Local Devices can only access Plex Remotely

Server Version#: 1.32.5.7328
Player Version#:

When accessing plex on a laptop or Xbox they will connect on a secure remote connection rather than a local connection and if i turn off remote access I lose access on all devices. I recently built a new Truenas scale server with a Ryzen 5 3600, 32gib of ram and a gtx 670 with two 2 terabytes HDD’s . After the build plex movies take forever to load and struggle to play the most basic videos, I’m assuming it has something to do with remote connection to local devices.

Guidance would be great!

Sounds like your new NAS is on a different subnet or some other configuration is blocking the clients to see the server locally (e.g. some firewall or other network restrictions).

I don’t know if its a different subnet, to my knowledge all my devices are on the same subnet as my router between 192.160.1.1 - 192.168.1.254, I did look at the network restrictions and there is none set by default, and I haven’t messed with that. As for a firewall issue I haven’t looked, my last Nas which uses the same ip (192.168.1.148) seemed to have no issue. I have a cheap 2.5gbe ethernet card in my new system could this be affecting the connection status?

Another possible reason might be “DNS rebinding protection”.
https://support.plex.tv/articles/206225077-how-to-use-secure-server-connections/

Reading over that link it noted that some default DNS’s have built in DNS rebinding protection so i changed it to 1.1.1.1 & 8.8.8.8 but plex still only allows indirect connections. I’m using a Netgear Nighthawk RAX50 Router and i don’t believe there is any DNS rebinding protection built in. Similarly my pi-hole application running on the same system ran into a “dnsmasq” error and would not run. This is mentioned in the support page from plex but i have absolutely no clue what “dnsmasq” is…

Pi-hole has for certain DNS rebinding protection built in.
dnsmasq is the open source DNS server that is part of Pi-hole.

So the instructions from the article can be used directly in Pi-hole

Pi-hole aside, when only using DNS’s 1.1.1.1 & 8.8.8.8 hopefully negating the Rebinding protection plex still thinks it has a remote connection to devices on my local network, the only way to have a local connection is opening the web portal from TrueNAS itself. I’m still assuming it’s definitely a network problem as running TrueNAS on my old office computer before upgrading to a build system it had no issues. I’m quite new to all of this and only got this far because of tutorials online so when there is no definite solution, I’m lost in the world of software hahaha. is there anyway I can share the logs so people can look at them without my terrible explanations?

There is no “pihole aside”, pihole is the cause of this issue.

On your pihole server

in the /etc/dnsmasq.d directory

create a file called 99-pihole-custom.conf

and add the below to the contents of the file.

rebind-domain-ok=/plex.direct/

then restart the pihole service.

But I Stopped the pi-hole service completely thinking it was causing the issue and I’m still experiencing remote connections for local devices.
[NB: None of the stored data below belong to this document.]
(** Reads the interface's operations at doubles as what they are. *)
Ltac double_ops :=
  change (@sub Binary64.double Binary64.number64) with SF64sub in *;
  change (@add Binary64.double Binary64.number64) with SF64add in *;
  change (@mul Binary64.double Binary64.number64) with SF64mul in *;
  change (@div Binary64.double Binary64.number64) with SF64div in *;
  change (@strict_eq Binary64.double Binary64.number64) with SFeqb in *;
  change (@isFinite Binary64.double Binary64.number64)
    with Binary64.is_finite in *;
  change (@isNaN Binary64.double Binary64.number64) with Binary64.is_nan in *;
  change (@zero Binary64.double Binary64.number64)
    with Binary64.pos_zero in *;
  change (@one Binary64.double Binary64.number64)
    with Binary64.double_one in *;
  change (@NaN Binary64.double Binary64.number64) with S754_nan in *.

(** ** Zero-width ranges on doubles *)

Section DoubleZeroWidth.

Import Binary64.
Context {U : Utils double}.
Variables (graph : Dygraph) (axis : nat).

Lemma linear_zero_width_not_NaN
    (value range_start range_end : double) (invert : bool) :
  logscale graph axis = false ->
  is_finite value = true -> is_finite range_start = true ->
  SFeqb (SF64sub range_end range_start) pos_zero = true ->
  is_nan (dataPointToRelativeScaledValue graph axis value range_start
            range_end invert) = false.
Proof.
  intros Hlin Hv Hs Hw.
  rewrite (dataPointToRelativeScaledValue_linear_eq _ _ Hlin).
  cbv zeta. double_ops. rewrite Hw.
  assert (Hq : is_nan (SF64div (SF64sub value range_start) double_one)
               = false).
  { apply div_not_nan; try reflexivity.
    apply sub_not_nan_l; [exact Hv|]. now destruct range_start. }
  destruct invert; [|exact Hq].
  now apply sub_not_nan_l.
Qed.

Lemma linear_point_range_is_zero (b : double) :
  logscale graph axis = false -> is_finite b = true ->
  dataPointToRelativeScaledValue graph axis b b b false = pos_zero.
Proof.
  intros Hlin Hb.
  rewrite (dataPointToRelativeScaledValue_linear_eq _ _ Hlin).
  cbv zeta. double_ops. now rewrite (sub_diag b Hb).
Qed.

Lemma log_point_range_is_zero (b : double) :
  logscale graph axis = true -> is_finite (log10 b) = true ->
  dataPointToRelativeScaledValue graph axis b b b false = pos_zero.
Proof.
  intros Hlog Hb.
  rewrite (dataPointToRelativeScaledValue_log_eq _ _ Hlog).
  unfold log_quotient. cbv zeta. double_ops.
  now rewrite (sub_diag _ Hb).
Qed.

Lemma guarded_width_not_zero (w : double) :
  SFeqb (if SFeqb w pos_zero then double_one else w) pos_zero = false.
Proof. destruct (SFeqb w pos_zero) eqn:E; [reflexivity | exact E]. Qed.

End DoubleZeroWidth.


(** ** [Math.pow(10, x)] on doubles is never NaN and never negative *)

Section PowerSign.

Import Binary64.

Lemma exp2_bits_nonneg (n : nat) :
  forall i s acc f, 0 <= s -> 0 <= acc -> 0 <= exp2_bits n i s acc f.
Proof.
  induction n as [|n IH]; intros i s acc f Hs Hacc; cbn [exp2_bits].
  - exact Hacc.
  - apply IH.
    + apply Z.sqrt_nonneg.
    + destruct (Z.testbit f (K - i)); [|exact Hacc].
      apply Z.shiftr_nonneg, Z.mul_nonneg_nonneg; [exact Hacc|].
      apply Z.sqrt_nonneg.
Qed.

Lemma exp2_fixed_nonneg (f : Z) : 0 <= exp2_fixed f.
Proof.
  apply exp2_bits_nonneg; apply Z.pow_nonneg; lia.
Qed.

Lemma binary_round_aux_not_negative (mx ex : Z) (lx : location) :
  SFltb (binary_round_aux prec emax false mx ex lx) pos_zero = false.
Proof.
  unfold binary_round_aux.
  destruct (shr_fexp prec emax mx ex lx) as [mrs' e'].
  destruct (shr_fexp prec emax _ e' loc_Exact) as [mrs'' e''].
  destruct (shr_m mrs'') as [|p|p]; try reflexivity.
  now destruct (e'' <=? emax - prec).
Qed.

Lemma binary_normalize_not_negative (m e : Z) :
  0 <= m -> SFltb (binary_normalize prec emax m e false) pos_zero = false.
Proof.
  intros Hm. unfold binary_normalize, binary_round.
  destruct m as [|p|p]; try reflexivity; try lia.
  destruct (shl_align _ _ _) as [mz ez].
  apply binary_round_aux_not_negative.
Qed.

Lemma pow10_not_NaN (x : double) :
  is_nan x = false -> is_nan (pow10 x) = false.
Proof.
  destruct x as [s|[|]| |s m e]; try discriminate; try reflexivity.
  intros _. unfold pow10.
  destruct (12 <? _); [now destruct s|].
  apply binary_normalize_not_nan.
Qed.

Lemma pow10_not_negative (x : double) : SFltb (pow10 x) pos_zero = false.
Proof.
  destruct x as [s|[|]| |s m e]; try reflexivity.
  unfold pow10.
  destruct (12 <? _); [now destruct s|].
  apply binary_normalize_not_negative, exp2_fixed_nonneg.
Qed.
then whatever is now doing your DNS (likely your router) has rebinding protection on and you need to disable it there.

also, make you the NAT setting on your router is correct (netgear call the settings stupid things) make sure its “open” and not “strict”. it might also be called something like NAT loopback, which needs to be enabled.

I’ve just set the NAT type to open as it was on secure. It seems this has had no visible effect the plex applications are still saying remote secure connection. Doing some more research I’ve come across an article DNS Rebinding & Permitting a private domain - NETGEAR Communities. The user is also using a NETGEAR router and they claim there is no user control over DNS Rebinding Protection. and if that’s the case…This sucks! would it be worth trying the original router/modem from the ISP? I would be sacrificing a lot of speed and customisability.

Just bring the pi-hole back into play and let it be the DNS server for your private network.
Because this one can be configured as needed.

your ISP router/modem will offer even less controls than the netgear - put pihole back in the mix and it’ll give you the needed control.